Stored data
:::::

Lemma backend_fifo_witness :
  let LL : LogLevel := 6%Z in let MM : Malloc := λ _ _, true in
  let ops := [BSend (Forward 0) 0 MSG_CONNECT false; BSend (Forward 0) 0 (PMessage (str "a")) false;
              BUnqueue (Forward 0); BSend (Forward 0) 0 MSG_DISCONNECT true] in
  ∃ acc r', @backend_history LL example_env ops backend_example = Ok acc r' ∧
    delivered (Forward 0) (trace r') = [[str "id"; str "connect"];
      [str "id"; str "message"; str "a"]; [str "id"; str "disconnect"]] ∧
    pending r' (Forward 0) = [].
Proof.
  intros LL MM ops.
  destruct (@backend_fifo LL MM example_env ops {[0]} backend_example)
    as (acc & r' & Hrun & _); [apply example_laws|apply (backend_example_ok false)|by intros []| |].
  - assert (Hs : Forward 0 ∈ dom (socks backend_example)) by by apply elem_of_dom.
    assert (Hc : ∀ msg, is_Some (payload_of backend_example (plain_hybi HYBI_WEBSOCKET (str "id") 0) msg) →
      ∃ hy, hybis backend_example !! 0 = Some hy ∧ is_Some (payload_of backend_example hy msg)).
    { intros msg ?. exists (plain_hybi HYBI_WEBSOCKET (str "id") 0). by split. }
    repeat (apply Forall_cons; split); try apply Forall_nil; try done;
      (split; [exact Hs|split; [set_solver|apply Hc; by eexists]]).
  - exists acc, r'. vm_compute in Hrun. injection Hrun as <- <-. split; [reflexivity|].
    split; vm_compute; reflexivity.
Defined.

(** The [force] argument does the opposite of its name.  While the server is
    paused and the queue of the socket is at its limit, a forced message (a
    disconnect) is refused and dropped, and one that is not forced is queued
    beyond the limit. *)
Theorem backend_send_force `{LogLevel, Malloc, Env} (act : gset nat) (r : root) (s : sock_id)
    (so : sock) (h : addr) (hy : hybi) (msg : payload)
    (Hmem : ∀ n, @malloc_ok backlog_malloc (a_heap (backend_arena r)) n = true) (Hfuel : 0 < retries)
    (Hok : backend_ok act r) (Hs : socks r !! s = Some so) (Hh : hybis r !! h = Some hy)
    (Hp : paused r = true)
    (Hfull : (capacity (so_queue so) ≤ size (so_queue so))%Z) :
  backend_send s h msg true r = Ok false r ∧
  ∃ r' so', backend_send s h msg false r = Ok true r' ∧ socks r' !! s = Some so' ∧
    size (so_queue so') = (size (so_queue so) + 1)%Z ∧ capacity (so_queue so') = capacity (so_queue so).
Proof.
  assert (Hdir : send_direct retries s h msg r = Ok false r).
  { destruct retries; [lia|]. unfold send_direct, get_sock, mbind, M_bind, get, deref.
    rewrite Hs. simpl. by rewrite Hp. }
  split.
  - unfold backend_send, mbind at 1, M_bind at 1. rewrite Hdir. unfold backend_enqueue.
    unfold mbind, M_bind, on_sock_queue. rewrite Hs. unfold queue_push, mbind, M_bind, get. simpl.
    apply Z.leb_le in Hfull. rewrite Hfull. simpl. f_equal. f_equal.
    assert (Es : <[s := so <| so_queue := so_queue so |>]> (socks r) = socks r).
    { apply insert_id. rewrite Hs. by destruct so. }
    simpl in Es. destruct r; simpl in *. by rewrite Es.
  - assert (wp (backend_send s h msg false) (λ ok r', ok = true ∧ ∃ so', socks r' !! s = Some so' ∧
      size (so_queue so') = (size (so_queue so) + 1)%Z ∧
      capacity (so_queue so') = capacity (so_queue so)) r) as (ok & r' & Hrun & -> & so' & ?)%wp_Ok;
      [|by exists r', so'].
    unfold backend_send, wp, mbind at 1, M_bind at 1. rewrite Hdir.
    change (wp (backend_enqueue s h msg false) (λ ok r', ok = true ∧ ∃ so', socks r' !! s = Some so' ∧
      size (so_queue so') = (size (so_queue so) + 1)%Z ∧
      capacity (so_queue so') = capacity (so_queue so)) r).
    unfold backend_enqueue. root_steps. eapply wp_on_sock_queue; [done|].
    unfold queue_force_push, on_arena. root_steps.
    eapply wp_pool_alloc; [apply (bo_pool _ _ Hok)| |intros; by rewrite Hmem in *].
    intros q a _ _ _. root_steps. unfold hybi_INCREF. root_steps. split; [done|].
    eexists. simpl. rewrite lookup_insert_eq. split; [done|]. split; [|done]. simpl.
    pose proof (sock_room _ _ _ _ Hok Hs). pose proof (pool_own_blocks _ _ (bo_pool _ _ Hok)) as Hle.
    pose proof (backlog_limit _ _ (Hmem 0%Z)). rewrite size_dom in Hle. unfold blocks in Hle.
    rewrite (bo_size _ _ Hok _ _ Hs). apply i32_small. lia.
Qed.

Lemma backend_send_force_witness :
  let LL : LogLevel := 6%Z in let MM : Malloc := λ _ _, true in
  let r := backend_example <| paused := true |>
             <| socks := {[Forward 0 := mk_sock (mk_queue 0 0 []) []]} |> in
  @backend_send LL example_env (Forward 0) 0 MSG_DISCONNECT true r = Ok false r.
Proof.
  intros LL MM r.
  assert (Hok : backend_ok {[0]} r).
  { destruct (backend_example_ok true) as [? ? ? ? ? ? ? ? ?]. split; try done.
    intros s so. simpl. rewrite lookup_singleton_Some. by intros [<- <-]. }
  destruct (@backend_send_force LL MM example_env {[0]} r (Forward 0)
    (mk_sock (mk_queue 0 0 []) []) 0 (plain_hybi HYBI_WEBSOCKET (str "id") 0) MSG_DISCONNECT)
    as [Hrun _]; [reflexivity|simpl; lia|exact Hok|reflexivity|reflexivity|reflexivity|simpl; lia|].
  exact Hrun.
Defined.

:::::

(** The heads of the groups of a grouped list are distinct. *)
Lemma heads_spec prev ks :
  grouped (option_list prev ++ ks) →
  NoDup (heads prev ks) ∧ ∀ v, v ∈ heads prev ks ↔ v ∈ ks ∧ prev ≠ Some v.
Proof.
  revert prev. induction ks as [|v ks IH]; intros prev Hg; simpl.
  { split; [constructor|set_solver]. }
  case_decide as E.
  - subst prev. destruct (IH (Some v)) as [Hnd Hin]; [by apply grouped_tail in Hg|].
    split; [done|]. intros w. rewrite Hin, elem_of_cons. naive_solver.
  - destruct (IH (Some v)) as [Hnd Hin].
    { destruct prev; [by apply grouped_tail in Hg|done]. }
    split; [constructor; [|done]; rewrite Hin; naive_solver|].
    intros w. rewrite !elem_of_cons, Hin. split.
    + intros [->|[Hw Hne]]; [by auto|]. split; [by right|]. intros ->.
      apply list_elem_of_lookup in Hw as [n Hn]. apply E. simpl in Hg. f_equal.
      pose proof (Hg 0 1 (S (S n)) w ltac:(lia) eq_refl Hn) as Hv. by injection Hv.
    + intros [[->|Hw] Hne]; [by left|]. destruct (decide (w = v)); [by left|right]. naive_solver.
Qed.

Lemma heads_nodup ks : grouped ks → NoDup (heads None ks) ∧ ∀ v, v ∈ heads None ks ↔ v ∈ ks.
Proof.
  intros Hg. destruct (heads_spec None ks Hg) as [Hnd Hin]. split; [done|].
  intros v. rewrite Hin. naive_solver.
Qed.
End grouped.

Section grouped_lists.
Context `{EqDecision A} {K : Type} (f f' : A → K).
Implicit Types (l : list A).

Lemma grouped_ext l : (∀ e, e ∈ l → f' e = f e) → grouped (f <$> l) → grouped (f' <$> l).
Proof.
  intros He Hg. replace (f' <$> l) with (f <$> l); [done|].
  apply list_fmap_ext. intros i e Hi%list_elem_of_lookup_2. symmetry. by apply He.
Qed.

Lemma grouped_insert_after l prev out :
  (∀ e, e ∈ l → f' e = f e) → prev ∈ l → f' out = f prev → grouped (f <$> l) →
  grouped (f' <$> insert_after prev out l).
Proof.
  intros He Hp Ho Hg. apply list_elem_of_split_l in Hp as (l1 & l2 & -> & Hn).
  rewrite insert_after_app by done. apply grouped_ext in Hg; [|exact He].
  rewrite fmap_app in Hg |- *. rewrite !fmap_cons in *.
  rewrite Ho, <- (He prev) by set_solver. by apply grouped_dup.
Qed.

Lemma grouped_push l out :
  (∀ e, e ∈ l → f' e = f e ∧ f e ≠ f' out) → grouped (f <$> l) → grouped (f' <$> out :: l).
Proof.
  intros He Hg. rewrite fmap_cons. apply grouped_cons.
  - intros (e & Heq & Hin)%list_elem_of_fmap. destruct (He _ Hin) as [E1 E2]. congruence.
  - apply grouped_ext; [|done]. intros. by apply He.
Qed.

:::::

◆ Activity
Once you reach the line with "(Hfull : (capacity" in the data above, copy it and every line after it exactly, up to and including the line with "capacity (so_queue so') = capacity (so_queue so)) r).".

◆ Solution to this task
    (Hfull : (capacity (so_queue so) ≤ size (so_queue so))%Z) :
  backend_send s h msg true r = Ok false r ∧
  ∃ r' so', backend_send s h msg false r = Ok true r' ∧ socks r' !! s = Some so' ∧
    size (so_queue so') = (size (so_queue so) + 1)%Z ∧ capacity (so_queue so') = capacity (so_queue so).
Proof.
  assert (Hdir : send_direct retries s h msg r = Ok false r).
  { destruct retries; [lia|]. unfold send_direct, get_sock, mbind, M_bind, get, deref.
    rewrite Hs. simpl. by rewrite Hp. }
  split.
  - unfold backend_send, mbind at 1, M_bind at 1. rewrite Hdir. unfold backend_enqueue.
    unfold mbind, M_bind, on_sock_queue. rewrite Hs. unfold queue_push, mbind, M_bind, get. simpl.
    apply Z.leb_le in Hfull. rewrite Hfull. simpl. f_equal. f_equal.
    assert (Es : <[s := so <| so_queue := so_queue so |>]> (socks r) = socks r).
    { apply insert_id. rewrite Hs. by destruct so. }
    simpl in Es. destruct r; simpl in *. by rewrite Es.
  - assert (wp (backend_send s h msg false) (λ ok r', ok = true ∧ ∃ so', socks r' !! s = Some so' ∧
      size (so_queue so') = (size (so_queue so) + 1)%Z ∧
      capacity (so_queue so') = capacity (so_queue so)) r) as (ok & r' & Hrun & -> & so' & ?)%wp_Ok;
      [|by exists r', so'].
    unfold backend_send, wp, mbind at 1, M_bind at 1. rewrite Hdir.
    change (wp (backend_enqueue s h msg false) (λ ok r', ok = true ∧ ∃ so', socks r' !! s = Some so' ∧
      size (so_queue so') = (size (so_queue so) + 1)%Z ∧
      capacity (so_queue so') = capacity (so_queue so)) r).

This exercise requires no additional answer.